The divisions were political, racial, town against country.
Protests attracted thousands of marchers around the country, who in turn were angrily confronted by pro-tour advocates.
Const Grindell had been part of Dunedin’s team policing squad, which was trained to deal with crowd control and mass disorder incidents.
But this would be a step up.
"We were all very excited about it, at that stage," the now 63-year-old said.
"None of us envisaged what was to follow. We knew there would be some reasonably heavy demonstrations, but I don’t think any of the guys that I worked with really envisaged what was going to happen."
That started to become clear when the Hamilton match was called off on July 25 over security fears.
He recalls being booed at the City Hotel pub in Moray Pl that night, because it was the Police Commissioner who had nixed the game.
His first taste of the South on tour was Invercargill, where the Boks played Southland on August 8.
The visit was uneventful, other than the hosts going down 22-6. So uneventful, in fact, that the team decided to stay in the city for several nights longer than they had planned.
"Invercargill was seen as very pro-rugby. They decided it was a safe venue," Mr Grindell said.
"I think we had a good time. We took them round to practices and did a few things like that."
A few days later, in Dunedin, it was a different story.
The Springboks were to play Otago at Carisbrook on August 12.

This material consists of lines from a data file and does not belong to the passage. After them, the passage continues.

(* ===== verification/StoreSpec.v ===== *)
(** The store refines a list of shares, survives torn appends, and brings back
    the chain it was written from. *)
From S2P Require Import Prelude CryptoHash PowTarget Share SidechainParams Difficulty ShareChain.
From S2P Require Import ChainWork ChainInv ChainPromote ChainAdmit ChainReplay ChainPrune.
From S2P Require Import ChainHistory Demo ShareStore.

(** ** Admission that succeeds *)

(** Connecting an unvalidated share whose link to its parent holds and whose
    work fits. *)
Lemma connect_share_accepts P c share id cum w changed :
  pinv P None c → connectable c share id None false →
  connect_parent_reason c share = Ok NoReject → share_work (share_difficulty share) = Ok w →
  connect_work c share w = Some cum →
  let e := mkConnected share id cum None false in
  ∃ changed', connect_share share id None false changed c =
    (Ok (NoReject, changed'), connect_state id e (connect_best id e c) c).
Proof.
  intros Hinv Hcn Hr Hw Hcum e.
  unfold connect_share, exec_bind, exec_const, exec_ret, exec_get. rewrite Hw, Hr.
  rewrite bool_decide_true by done. cbn [negb]. rewrite Hcum.
  unfold contains. rewrite bool_decide_false by (rewrite (cn_fresh _ _ _ _ _ Hcn); apply is_Some_None).
  change (connect_validated c share None false) with false. fold e.
  pose proof (pi_best _ _ _ Hinv) as Hbest. unfold best_ok in Hbest.
  unfold exec_modify, connect_state, connect_best. cbn [set_connected best_tip_id].
  destruct (best_tip_id c) as [b|] eqn:Eb; [|eauto].
  destruct Hbest as (cur & Hcur & _).
  assert (id ≠ b) by (intros ->; pose proof (cn_fresh _ _ _ _ _ Hcn); congruence).
  change (connected (set_connected (<[id:=e]> (connected c)) c)) with (<[id:=e]> (connected c)).
  rewrite lookup_insert_ne by done. rewrite Hcur.
  destruct (better_tip e cur); [eauto|]. exists changed. unfold set_best, set_connected. cbn.
  by rewrite Eb.
Qed.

A few days before, 21-year-old Mark Hudson had just returned from a ski trip when fellow university students started congratulating him.
It turned out he had been selected for Otago for the coming match, called in after Gary Seear withdrew from the game for moral reasons.

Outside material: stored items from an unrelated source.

Definition file_of (sid : SidechainId) (s : ReplayValidationSnapshot) : list byte :=
  body_layout sid s ++ vec_to_list (cn_fast_hash (body_layout sid s)).

Definition sorted_snapshot (s : ReplayValidationSnapshot) : ReplayValidationSnapshot :=
  mkSnapshot (sn_checkpoint s) (merge_sort share_id_le (sn_records s)).

Lemma max_record_count_ok n : n ≤ kMaxRecords → (max_record_count <? n) = false.
Proof.
  intros Hn. apply Z.ltb_ge. unfold kMaxRecords in Hn. apply Z.le_trans with 1000000; [done|].
  vm_compute. discriminate.
Qed.

Lemma serialize_snapshot_ok sid s b :
  is_u64 (cp_zano_height (sn_checkpoint s)) →
  serialize_snapshot sid s = Ok b ↔
  snapshot_valid (sorted_snapshot s) ∧ b = file_of sid (sorted_snapshot s).
Proof.
  intros Hh. unfold serialize_snapshot, file_of, body_layout, prefix_layout, append_array,
    append_u64_be, sorted_snapshot.
  cbn [sn_checkpoint sn_records].
  assert (length (merge_sort share_id_le (sn_records s)) = length (sn_records s)) as Hlen
    by (by rewrite merge_sort_Permutation).
  pose proof (validate_sorted (merge_sort share_id_le (sn_records s)) None
    (StronglySorted_merge_sort _ _) ltac:(done)) as Hvs.
  set (l := merge_sort share_id_le (sn_records s)) in *. rewrite Hlen. split.
  - intros Hb. apply res_bind_ok in Hb as (_ & Hhash%throw_if_ok & Hb).
    apply res_bind_ok in Hb as (_ & Hcount%throw_if_ok & Hb).
    apply res_bind_ok in Hb as ([] & Hval & Hb). apply Hvs in Hval as [Hv Ha].
    apply res_bind_ok in Hb as (_ & _ & Hb). bool_prop.
    rewrite append_records_ok in Hb by done. cbn [mbind res_bind] in Hb. injection Hb as <-.
    split; [|by rewrite <-!app_assoc]. split; cbn [sn_checkpoint sn_records]; try done. by rewrite Hlen.
  - intros [[_ Hhash Hcount Hv Ha] ->]. cbn [sn_checkpoint sn_records] in *.
    rewrite (proj2 (arr_eqb_false _ _) Hhash). cbn [throw_if mbind res_bind].
    rewrite Hlen in Hcount. rewrite (proj2 (Z.ltb_ge _ _) Hcount). cbn [throw_if mbind res_bind].
    rewrite (proj2 Hvs (conj Hv Ha)). cbn [mbind res_bind].
    rewrite max_record_count_ok by done. cbn [throw_if mbind res_bind].
    rewrite append_records_ok by done. cbn [mbind res_bind]. by rewrite <-!app_assoc.
Qed.

(** ** Parsing *)

Lemma rv_read_array_at n what (v : bytes n) pre post off :
  length pre = off →
  rv_read_array n (pre ++ vec_to_list v ++ post) off what = Ok (v, off + n)%nat.
Proof.
  intros Hp. unfold rv_read_array.
  rewrite (proj2 (Nat.ltb_ge _ _)) by (rewrite !length_app, length_vec_to_list; lia).
  cbn [throw_if mbind res_bind]. by rewrite copy_n_at.
Qed.

Lemma rv_read_array_inv n what l off v off' :
  rv_read_array n l off what = Ok (v, off') →
  off' = (off + n)%nat ∧ (off' ≤ length l)%nat ∧ drop off l = vec_to_list v ++ drop off' l.
Proof.
  unfold rv_read_array. intros H. apply res_bind_ok in H as (_ & Hl%throw_if_ok & H).
  apply Nat.ltb_ge in Hl. injection H as <- <-. split; [done|]. split; [done|].
  rewrite copy_n_list by done. by rewrite (drop_join off n).
Qed.

Lemma rv_read_u64_at z pre post off :
  length pre = off → is_u64 z →
  rv_read_u64_be (pre ++ be_bytes 8 z ++ post) off = Ok (z, off + 8)%nat.
Proof.
  intros Hp Hz. unfold rv_read_u64_be. rewrite read_be_at; [done|done|].
  unfold is_u64, u64_max in Hz. change (pow256 8) with 18446744073709551616. lia.
Qed.

Lemma rv_read_u64_inv l off z off' :
  rv_read_u64_be l off = Ok (z, off') →
  off' = (off + 8)%nat ∧ (off' ≤ length l)%nat ∧ is_u64 z ∧ drop off l = be_bytes 8 z ++ drop off' l.
Proof.
  unfold rv_read_u64_be. intros H. apply res_bind_ok in H as (v & Hv & H). injection H as <- <-.
  apply read_be_range in Hv as (Hr & Hb & Hl). split; [done|]. split; [done|].
  split; [change (pow256 8) with 18446744073709551616 in Hr; unfold is_u64, u64_max; lia|].
  rewrite Hb. by rewrite (drop_join off 8).
Qed.

Lemma bool_from_byte_of b what : bool_from_byte (byte_to_Z (bool_byte b)) what = Ok b.
Proof. by destruct b. Qed.

Lemma bool_from_byte_inv x what b : bool_from_byte (byte_to_Z x) what = Ok b → x = bool_byte b.
Proof.
  unfold bool_from_byte. intros H. apply res_bind_ok in H as (_ & Hl%throw_if_ok & H).
  bool_prop. injection H as <-. pose proof (byte_to_Z_range x). apply byte_to_Z_inj.
  destruct (Z.eqb_spec (byte_to_Z x) 0) as [E|E]; [by rewrite E|].
  replace (byte_to_Z x) with 1 by lia. done.
Qed.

His parents were stridently against the tour, and took part in marches.
His mother would also later serve as deputy mayor for Waitemata, alongside anti-tour protester and current Invercargill Mayor Sir Tim Shadbolt.
Nevertheless, she was pleased he had been selected and told him "do what you want to do". "It was the first time I realised ‘jeez, I’m in a situation now. I could make a choice’."
He made the call to play, and the next few days were a whirl wind.
"Everything happened so fast, politically, I didn’t have time to think about things."
The gravity of the situation didn’t sink in until the team was being shepherded into Caris brook on game day.
He still remembers the atmosphere in the changing room as the players prepared to run out, and their dedication to the team.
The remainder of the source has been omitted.